#### THE INPUT

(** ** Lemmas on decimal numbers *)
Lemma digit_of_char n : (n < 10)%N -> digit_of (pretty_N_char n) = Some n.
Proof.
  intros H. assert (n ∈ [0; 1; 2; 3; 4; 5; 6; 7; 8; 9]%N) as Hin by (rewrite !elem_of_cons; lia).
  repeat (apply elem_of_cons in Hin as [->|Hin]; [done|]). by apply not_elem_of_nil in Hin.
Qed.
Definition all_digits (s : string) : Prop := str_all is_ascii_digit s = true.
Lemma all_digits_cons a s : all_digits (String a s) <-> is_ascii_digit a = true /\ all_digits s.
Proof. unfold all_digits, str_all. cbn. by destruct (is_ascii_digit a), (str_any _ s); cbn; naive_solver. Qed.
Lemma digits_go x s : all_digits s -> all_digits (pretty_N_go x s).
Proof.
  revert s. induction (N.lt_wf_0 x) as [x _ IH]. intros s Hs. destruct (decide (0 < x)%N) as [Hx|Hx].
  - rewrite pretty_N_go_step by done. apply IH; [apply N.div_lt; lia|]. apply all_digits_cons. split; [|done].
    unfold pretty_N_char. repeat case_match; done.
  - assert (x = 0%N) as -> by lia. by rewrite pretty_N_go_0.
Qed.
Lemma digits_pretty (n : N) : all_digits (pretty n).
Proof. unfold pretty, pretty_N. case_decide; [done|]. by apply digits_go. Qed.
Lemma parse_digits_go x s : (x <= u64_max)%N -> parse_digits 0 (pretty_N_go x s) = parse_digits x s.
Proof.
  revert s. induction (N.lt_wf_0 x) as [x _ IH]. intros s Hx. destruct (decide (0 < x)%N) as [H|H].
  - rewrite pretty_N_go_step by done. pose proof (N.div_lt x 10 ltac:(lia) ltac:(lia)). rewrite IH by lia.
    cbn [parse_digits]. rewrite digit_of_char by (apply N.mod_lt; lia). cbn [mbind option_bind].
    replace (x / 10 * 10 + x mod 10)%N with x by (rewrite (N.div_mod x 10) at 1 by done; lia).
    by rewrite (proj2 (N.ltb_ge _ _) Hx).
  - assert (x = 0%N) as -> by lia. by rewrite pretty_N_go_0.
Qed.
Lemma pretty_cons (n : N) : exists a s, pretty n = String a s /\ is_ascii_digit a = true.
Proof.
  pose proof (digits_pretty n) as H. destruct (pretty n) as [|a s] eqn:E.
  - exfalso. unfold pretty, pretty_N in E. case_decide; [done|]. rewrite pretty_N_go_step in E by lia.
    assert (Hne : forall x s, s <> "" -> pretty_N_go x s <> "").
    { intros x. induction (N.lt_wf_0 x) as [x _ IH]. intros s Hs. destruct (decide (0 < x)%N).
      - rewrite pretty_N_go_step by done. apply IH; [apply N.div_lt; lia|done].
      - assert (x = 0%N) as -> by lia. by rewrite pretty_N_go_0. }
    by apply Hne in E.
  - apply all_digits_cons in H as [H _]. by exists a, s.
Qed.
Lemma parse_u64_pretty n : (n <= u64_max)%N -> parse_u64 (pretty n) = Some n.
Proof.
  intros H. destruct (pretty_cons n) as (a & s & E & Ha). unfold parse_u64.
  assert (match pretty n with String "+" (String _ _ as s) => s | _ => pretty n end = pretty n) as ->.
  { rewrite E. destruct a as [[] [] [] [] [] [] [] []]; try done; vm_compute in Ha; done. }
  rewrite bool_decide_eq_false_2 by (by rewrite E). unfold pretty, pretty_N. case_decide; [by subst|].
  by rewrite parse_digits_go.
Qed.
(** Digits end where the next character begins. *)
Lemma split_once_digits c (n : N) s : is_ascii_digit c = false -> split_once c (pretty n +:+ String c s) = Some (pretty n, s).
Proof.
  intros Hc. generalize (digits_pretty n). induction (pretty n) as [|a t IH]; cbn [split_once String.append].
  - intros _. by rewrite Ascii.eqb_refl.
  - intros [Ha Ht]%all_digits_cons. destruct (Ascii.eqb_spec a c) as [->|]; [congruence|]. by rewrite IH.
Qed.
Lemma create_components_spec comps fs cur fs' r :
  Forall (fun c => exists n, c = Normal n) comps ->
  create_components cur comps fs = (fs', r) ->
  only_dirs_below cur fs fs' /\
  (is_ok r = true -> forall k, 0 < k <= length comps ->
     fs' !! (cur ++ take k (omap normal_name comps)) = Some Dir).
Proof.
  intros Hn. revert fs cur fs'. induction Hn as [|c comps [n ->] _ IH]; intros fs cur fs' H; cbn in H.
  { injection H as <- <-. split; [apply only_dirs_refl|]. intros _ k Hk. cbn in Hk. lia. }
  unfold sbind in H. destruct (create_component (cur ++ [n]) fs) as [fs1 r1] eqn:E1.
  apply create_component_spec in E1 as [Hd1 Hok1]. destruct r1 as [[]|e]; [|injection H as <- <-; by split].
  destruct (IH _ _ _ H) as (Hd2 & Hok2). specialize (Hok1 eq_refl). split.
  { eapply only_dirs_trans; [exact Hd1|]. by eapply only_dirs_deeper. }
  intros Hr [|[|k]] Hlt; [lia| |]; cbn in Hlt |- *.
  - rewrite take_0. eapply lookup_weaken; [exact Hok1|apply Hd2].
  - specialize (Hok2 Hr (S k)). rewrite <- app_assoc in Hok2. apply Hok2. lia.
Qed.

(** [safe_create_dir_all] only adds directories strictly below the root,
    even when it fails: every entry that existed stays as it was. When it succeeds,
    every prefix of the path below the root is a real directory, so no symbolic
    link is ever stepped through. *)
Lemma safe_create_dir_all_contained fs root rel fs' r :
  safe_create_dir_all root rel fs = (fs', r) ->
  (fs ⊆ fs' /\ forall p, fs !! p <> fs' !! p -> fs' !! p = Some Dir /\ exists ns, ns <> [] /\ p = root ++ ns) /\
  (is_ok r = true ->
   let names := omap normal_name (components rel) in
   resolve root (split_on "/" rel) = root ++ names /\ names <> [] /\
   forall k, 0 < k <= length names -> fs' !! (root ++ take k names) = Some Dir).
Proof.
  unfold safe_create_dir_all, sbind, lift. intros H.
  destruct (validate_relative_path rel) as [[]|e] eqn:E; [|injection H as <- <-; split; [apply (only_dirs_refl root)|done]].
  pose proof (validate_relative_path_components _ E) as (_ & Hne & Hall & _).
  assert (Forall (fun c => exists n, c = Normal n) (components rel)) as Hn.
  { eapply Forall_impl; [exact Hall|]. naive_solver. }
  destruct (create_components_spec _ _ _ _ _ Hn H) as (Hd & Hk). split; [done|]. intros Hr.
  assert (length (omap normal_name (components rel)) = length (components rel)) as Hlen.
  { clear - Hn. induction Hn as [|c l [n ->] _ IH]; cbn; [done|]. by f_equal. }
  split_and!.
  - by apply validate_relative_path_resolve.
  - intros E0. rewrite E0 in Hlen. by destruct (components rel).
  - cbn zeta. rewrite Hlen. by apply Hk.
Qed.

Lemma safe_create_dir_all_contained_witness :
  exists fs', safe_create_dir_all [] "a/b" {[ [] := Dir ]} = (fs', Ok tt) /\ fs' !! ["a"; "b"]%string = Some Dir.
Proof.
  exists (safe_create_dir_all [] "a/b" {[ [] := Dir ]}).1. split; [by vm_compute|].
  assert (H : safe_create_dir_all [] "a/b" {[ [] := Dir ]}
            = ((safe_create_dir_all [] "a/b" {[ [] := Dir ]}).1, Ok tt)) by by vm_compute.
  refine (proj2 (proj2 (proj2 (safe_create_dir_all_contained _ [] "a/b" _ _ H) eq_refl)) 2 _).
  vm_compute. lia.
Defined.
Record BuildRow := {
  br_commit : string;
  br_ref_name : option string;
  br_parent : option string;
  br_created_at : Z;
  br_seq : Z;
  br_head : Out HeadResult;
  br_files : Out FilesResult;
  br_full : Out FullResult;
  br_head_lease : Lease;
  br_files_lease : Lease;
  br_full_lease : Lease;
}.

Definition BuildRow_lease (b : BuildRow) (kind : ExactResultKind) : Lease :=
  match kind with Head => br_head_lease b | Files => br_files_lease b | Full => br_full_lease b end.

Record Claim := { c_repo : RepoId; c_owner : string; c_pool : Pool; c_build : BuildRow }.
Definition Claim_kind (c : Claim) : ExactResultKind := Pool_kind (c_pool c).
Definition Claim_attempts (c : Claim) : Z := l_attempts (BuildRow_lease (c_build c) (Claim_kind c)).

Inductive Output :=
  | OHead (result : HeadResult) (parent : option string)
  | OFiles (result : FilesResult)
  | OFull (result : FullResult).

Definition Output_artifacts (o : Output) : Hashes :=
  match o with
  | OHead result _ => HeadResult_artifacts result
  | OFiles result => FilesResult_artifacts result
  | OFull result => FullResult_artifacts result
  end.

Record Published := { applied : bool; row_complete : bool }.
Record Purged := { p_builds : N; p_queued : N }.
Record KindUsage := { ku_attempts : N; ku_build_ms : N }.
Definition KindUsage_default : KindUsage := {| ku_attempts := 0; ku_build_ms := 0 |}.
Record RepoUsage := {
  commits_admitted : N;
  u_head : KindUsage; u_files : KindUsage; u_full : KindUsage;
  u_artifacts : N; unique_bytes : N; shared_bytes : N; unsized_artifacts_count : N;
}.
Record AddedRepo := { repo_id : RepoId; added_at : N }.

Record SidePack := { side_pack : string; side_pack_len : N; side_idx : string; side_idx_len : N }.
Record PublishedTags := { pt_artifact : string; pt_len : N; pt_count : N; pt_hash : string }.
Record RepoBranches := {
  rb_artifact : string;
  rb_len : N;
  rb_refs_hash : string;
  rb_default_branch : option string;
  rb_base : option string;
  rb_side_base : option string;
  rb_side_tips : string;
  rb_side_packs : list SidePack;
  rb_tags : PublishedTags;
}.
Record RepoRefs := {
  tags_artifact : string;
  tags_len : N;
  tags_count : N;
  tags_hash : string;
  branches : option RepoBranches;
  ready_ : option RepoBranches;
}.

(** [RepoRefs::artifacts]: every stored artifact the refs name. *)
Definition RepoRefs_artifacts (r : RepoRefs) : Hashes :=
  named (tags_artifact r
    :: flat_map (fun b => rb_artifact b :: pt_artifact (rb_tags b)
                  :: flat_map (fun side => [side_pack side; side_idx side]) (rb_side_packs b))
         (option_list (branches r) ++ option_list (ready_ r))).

########

*WHAT IS EXPECTED*. Only the lines from the one containing "rb_side_base : option string;" through the end of the material should be reproduced, exactly, with both ends included.

*EXPECTED ANSWER*.
  rb_side_base : option string;
  rb_side_tips : string;
  rb_side_packs : list SidePack;
  rb_tags : PublishedTags;
}.
Record RepoRefs := {
  tags_artifact : string;
  tags_len : N;
  tags_count : N;
  tags_hash : string;
  branches : option RepoBranches;
  ready_ : option RepoBranches;
}.

(** [RepoRefs::artifacts]: every stored artifact the refs name. *)
Definition RepoRefs_artifacts (r : RepoRefs) : Hashes :=
  named (tags_artifact r
    :: flat_map (fun b => rb_artifact b :: pt_artifact (rb_tags b)
                  :: flat_map (fun side => [side_pack side; side_idx side]) (rb_side_packs b))
         (option_list (branches r) ++ option_list (ready_ r))).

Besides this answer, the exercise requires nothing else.